The surprise is the memories of Ella and Rudolf, his paternal grandparents. He was a professor of classics who supervised the excavation of ancient treasures on the then Turkish island of Kos, and she was his much younger, well-read wife.
A couple from whom he certainly inherited part of his passion for expeditions, while his father Dietrich, to whom a separate chapter is dedicated together with his mother Elisabeth, remained, despite all his thirst for knowledge, a Halodri in love with fibbing, who made his living at the expense of other people and the mother soon left. He probably inherited his tenacity from her: “A good part of my nature to this day is nothing but naked discipline.”
Werner Herzog shows himself again in his memoirs as a child of war, not of peace – and as a child of the mountains, not of the city. Affectionate portraits are dedicated to early heroes such as Storm Sepp, a farmhand from the neighboring farm who was stunted by life and work, or the only girl in the group of friends, the “Wibi”.

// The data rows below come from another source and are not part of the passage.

Definition Put (b : handle) (key value : bytes) : Tx unit :=
  if String.eqb key "" then fail ErrKeyRequired
  else
    let* e := read b (λ bkt, entries bkt !! key) in
    match e with
    | Some (inr _) => fail ErrIncompatibleValue
    | _ => write b (λ bkt, MkBucket (sequence bkt) (<[key := inl value]> (entries bkt)))
    end.

(** [b.Get(key)]: [nil] when the key is absent or holds a bucket. *)
Definition Get (b : handle) (key : bytes) : Tx (option bytes) :=
  let* e := read b (λ bkt, entries bkt !! key) in
  match e with
  | Some (inl v) => ret (Some v)
  | _ => ret None
  end.

(** The pairs [ForEach] visits, in key order; a nested bucket shows a
    [nil] value. *)
Definition items (bkt : bolt.Bucket) : list (bytes * option bytes) :=
  map (λ k, (k, match entries bkt !! k with
                | Some (inl v) => Some v
                | _ => None
                end))
      (sort_Strings (map_to_list (entries bkt)).*1).

(** [b.ForEach(fn)] inside a read-only transaction: [fn] updates the
    variables it captured (the state [S]) and stops the iteration with an
    error. *)
Fixpoint ForEach_loop {S} (fn : bytes → option bytes → S → S * option error)
    (kvs : list (bytes * option bytes)) (s : S) : S * option error :=
  match kvs with
  | [] => (s, None)
  | (k, v) :: kvs' =>
      match fn k v s with
      | (s', None) => ForEach_loop fn kvs' s'
      | (s', Some e) => (s', Some e)
      end
  end.

Definition ForEach {S} (bkt : bolt.Bucket)
    (fn : bytes → option bytes → S → S * option error) (s : S) : S * option error :=
  ForEach_loop fn (items bkt) s.

End Bucket.

(** ** Codecs: encoding/gob and compress/gzip *)

(** A gob codec for [T]. [Decode] writes into an existing value [dst]:
    [fill v dst] is what [dst] holds after an encoding of [v] was decoded
    into it. *)
Class Gob (T : Type) (fill : T → T → T) := {
  gob_encode : T → bytes;
  gob_decode : bytes → T → option T;
  gob_decode_encode v dst : gob_decode (gob_encode v) dst = Some (fill v dst)
}.

(** gzip: [deflate] is the function of that name in localdb.go, which
    cannot fail on an in-memory buffer; [inflate] yields what
    [ioutil.ReadAll] read and its error. *)
Class Gzip := {
  deflate : bytes → bytes;
  inflate : bytes → bytes * option error;
  inflate_deflate p : inflate (deflate p) = (p, None)
}.

(** ** bufio.Writer *)

Module bufio.

(** [buf] is [b.buf[:b.n]], [err] the sticky error. *)
Record Writer := { buf : bytes; err : option error }.

Definition NewWriterSize : Writer := {| buf := ""; err := None |}.

Section Writer.
(** The state [U] the underlying [io.Writer] acts on, its [Write], and
    the size of the buffer. *)
Context {U : Type}.
Variable wr_Write : bytes → U → U * (nat * option error).
Variable size : nat.

Definition Buffered (b : Writer) : nat := String.length (buf b).
Definition Available (b : Writer) : nat := size - String.length (buf b).

Definition Flush (b : Writer) (u : U) : Writer * U * option error :=
  match err b with
  | Some e => (b, u, Some e)
  | None =>
      if (Buffered b =? 0)%nat then (b, u, None)
      else
        let '(u', (n, e)) := wr_Write (buf b) u in
        let e := match e with
                 | None => if (n <? Buffered b)%nat then Some io_ErrShortWrite else None
                 | Some e => Some e
                 end in
        match e with
        | Some e => ({| buf := drop_bytes n (buf b); err := Some e |}, u', Some e)
        | None => ({| buf := ""; err := None |}, u', None)
        end
  end.

(** The loop of [Write]: at most [fuel] iterations; [nn] counts the
    bytes accepted. *)
Fixpoint Write_loop (fuel : nat) (b : Writer) (p : bytes) (nn : nat) (u : U)
    : option (Writer * bytes * nat * U) :=
  if (Available b <? String.length p)%nat && bool_decide (err b = None) then
    match fuel with
    | O => None
    | S fuel' =>
        if (Buffered b =? 0)%nat then
          (* Large write, empty buffer: write directly from p. *)
          let '(u', (n, e)) := wr_Write p u in
          Write_loop fuel' {| buf := buf b; err := e |} (drop_bytes n p) (nn + n) u'
        else
          let n := Available b `min` String.length p in
          let b1 := {| buf := buf b ++ take_bytes n p; err := err b |} in
          let '(b2, u', _) := Flush b1 u in
          Write_loop fuel' b2 (drop_bytes n p) (nn + n) u'
    end
  else Some (b, p, nn, u).

Definition Write (fuel : nat) (b : Writer) (p : bytes) (u : U)
    : option (Writer * U * nat * option error) :=
  match Write_loop fuel b p 0 u with
  | None => None
  | Some (b, p, nn, u) =>
      match err b with
      | Some e => Some (b, u, nn, Some e)
      | None =>
          let n := Available b `min` String.length p in
          Some ({| buf := buf b ++ take_bytes n p; err := None |}, u, nn + n, None)
      end
  end.
End Writer.

End bufio.

(** ** package localdb: localdb.go *)

Module localdb.
Import bolt.

Definition studiesKey : bytes := "studies".
Definition metaKey : bytes := "meta".
Definition runsKey : bytes := "runs".
Definition logsKey : bytes := "logs".
Definition metricsKey : bytes := "metrics".

(** The exported fields are those gob stores; [wr] is the state of the
    buffered log writer and [status] the volatile status. The pointer to
    the bolt database is the root that every method takes and returns. *)
Record run := {
  Seq : N;
  Study : string;
  RunValues : diviner.Values;
  RunState : diviner.RunState;
  wr : bufio.Writer;
  status : string
}.

Definition with_RunState (r : run) (state : diviner.RunState) : run :=
  {| Seq := Seq r; Study := Study r; RunValues := RunValues r; RunState := state;
     wr := wr r; status := status r |}.

Definition with_wr (r : run) (w : bufio.Writer) : run :=
  {| Seq := Seq r; Study := Study r; RunValues := RunValues r; RunState := RunState r;
     wr := w; status := status r |}.
(** The observers constructed, the observers disconnected and the error
    reports in a sequence of effects. *)
Definition constructed (trace : list effect) : list positive :=
  omap (fun e => match e with NewResizeObserver o => Some o | _ => None end) trace.

Definition disconnected (trace : list effect) : list positive :=
  omap (fun e => match e with Disconnect o => Some o | _ => None end) trace.

Definition reported (trace : list effect) : list (fn_ref * string * string) :=
  omap (fun e =>
    match e with
    | CallOnError h code message => Some (h, code, message)
    | _ => None
    end) trace.

Definition store_writes (trace : list effect)
    : list (fn_ref * list (optional string * Update.t)) :=
  omap (fun e =>
    match e with
    | CallUpdateNodeDimensions f updates => Some (f, updates)
    | _ => None
    end) trace.

(** The store replaces the record of one node and leaves the rest. *)
Definition replace_node (s : State.t) (nodeId : string) (node : obj Node.t) : State.t :=
  {| State.nodeLookup := <[nodeId := node]> (State.nodeLookup s);
     State.nodesDraggable := State.nodesDraggable s;
     State.nodesConnectable := State.nodesConnectable s;
     State.nodesFocusable := State.nodesFocusable s;
     State.elementsSelectable := State.elementsSelectable s;
     State.updateNodeDimensions := State.updateNodeDimensions s;
     State.onError := State.onError s |}.

(** ** Sample data *)

Definition plain_node (id : string) : Node.t :=
  {| Node.id := id;
     Node.type := Undefined;
     Node.computed := Undefined;
     Node.width := Undefined;
     Node.height := Undefined;
     Node.origin := Undefined;
     Node.draggable := Undefined;
     Node.selectable := Undefined;
     Node.connectable := Undefined;
     Node.focusable := Undefined;
     Node.selected := Undefined;
     Node.hidden := Undefined;
     Node.className := Undefined;
     Node.style := Undefined;
     Node.data := 1%positive;
     Node.sourcePosition := Undefined;
     Node.targetPosition := Undefined;
     Node.dragHandle := Undefined;
     Node.internals := Undefined;
     Node.ariaLabel := Undefined |}.

Definition with_type (node : Node.t) (type : optional string) : Node.t :=
  {| Node.id := Node.id node;
     Node.type := type;
     Node.computed := Node.computed node;
     Node.width := Node.width node;
     Node.height := Node.height node;
     Node.origin := Node.origin node;
     Node.draggable := Node.draggable node;
     Node.selectable := Node.selectable node;
     Node.connectable := Node.connectable node;
     Node.focusable := Node.focusable node;
     Node.selected := Node.selected node;
     Node.hidden := Node.hidden node;
     Node.className := Node.className node;
     Node.style := Node.style node;
     Node.data := Node.data node;
     Node.sourcePosition := Node.sourcePosition node;
     Node.targetPosition := Node.targetPosition node;
     Node.dragHandle := Node.dragHandle node;
     Node.internals := Node.internals node;
     Node.ariaLabel := Node.ariaLabel node |}.

Definition with_geometry (node : Node.t) (computed : optional Computed.t)
    (width height : optional number) : Node.t :=
  {| Node.id := Node.id node;
     Node.type := Node.type node;
     Node.computed := computed;
     Node.width := width;
     Node.height := height;
     Node.origin := Node.origin node;
     Node.draggable := Node.draggable node;
     Node.selectable := Node.selectable node;
     Node.connectable := Node.connectable node;
     Node.focusable := Node.focusable node;
     Node.selected := Node.selected node;
     Node.hidden := Node.hidden node;
     Node.className := Node.className node;
     Node.style := Node.style node;
     Node.data := Node.data node;
     Node.sourcePosition := Node.sourcePosition node;
     Node.targetPosition := Node.targetPosition node;
     Node.dragHandle := Node.dragHandle node;
     Node.internals := Node.internals node;
     Node.ariaLabel := Node.ariaLabel node |}.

In general, this book is full of people: the two brothers, under whom “Lucki” runs his production business, and, with the necessary discretion, the women and children. Also appearing: the Germanist Hauke Stroszeck, to whom he promised as a student that he would make his name world-famous if he wrote him a seminar paper: he has fulfilled it with “Stroszek”. The later RAF terrorist Rolf Pohle. Or Bruce Chatwin, about whom he made one of his most recent films.
Herzog’s memoirs are written much more carefully than most recently “The Dawning of the World,” his little novel about the Japanese soldier Hiroo Onoda, who, believing that World War II would continue, holed up on a Pacific island almost three decades after the surrender. In his own way, Herzog also stylizes himself in “Everyone for himself and God against all” to be the last of his kind, sensitive and full-bodied at the same time.
“I consider the 20th century as a whole to be a mistake,” he once wrote. In the well-advanced 21st century, one can perhaps at least take comfort in the fact that it produced him, his films and his books.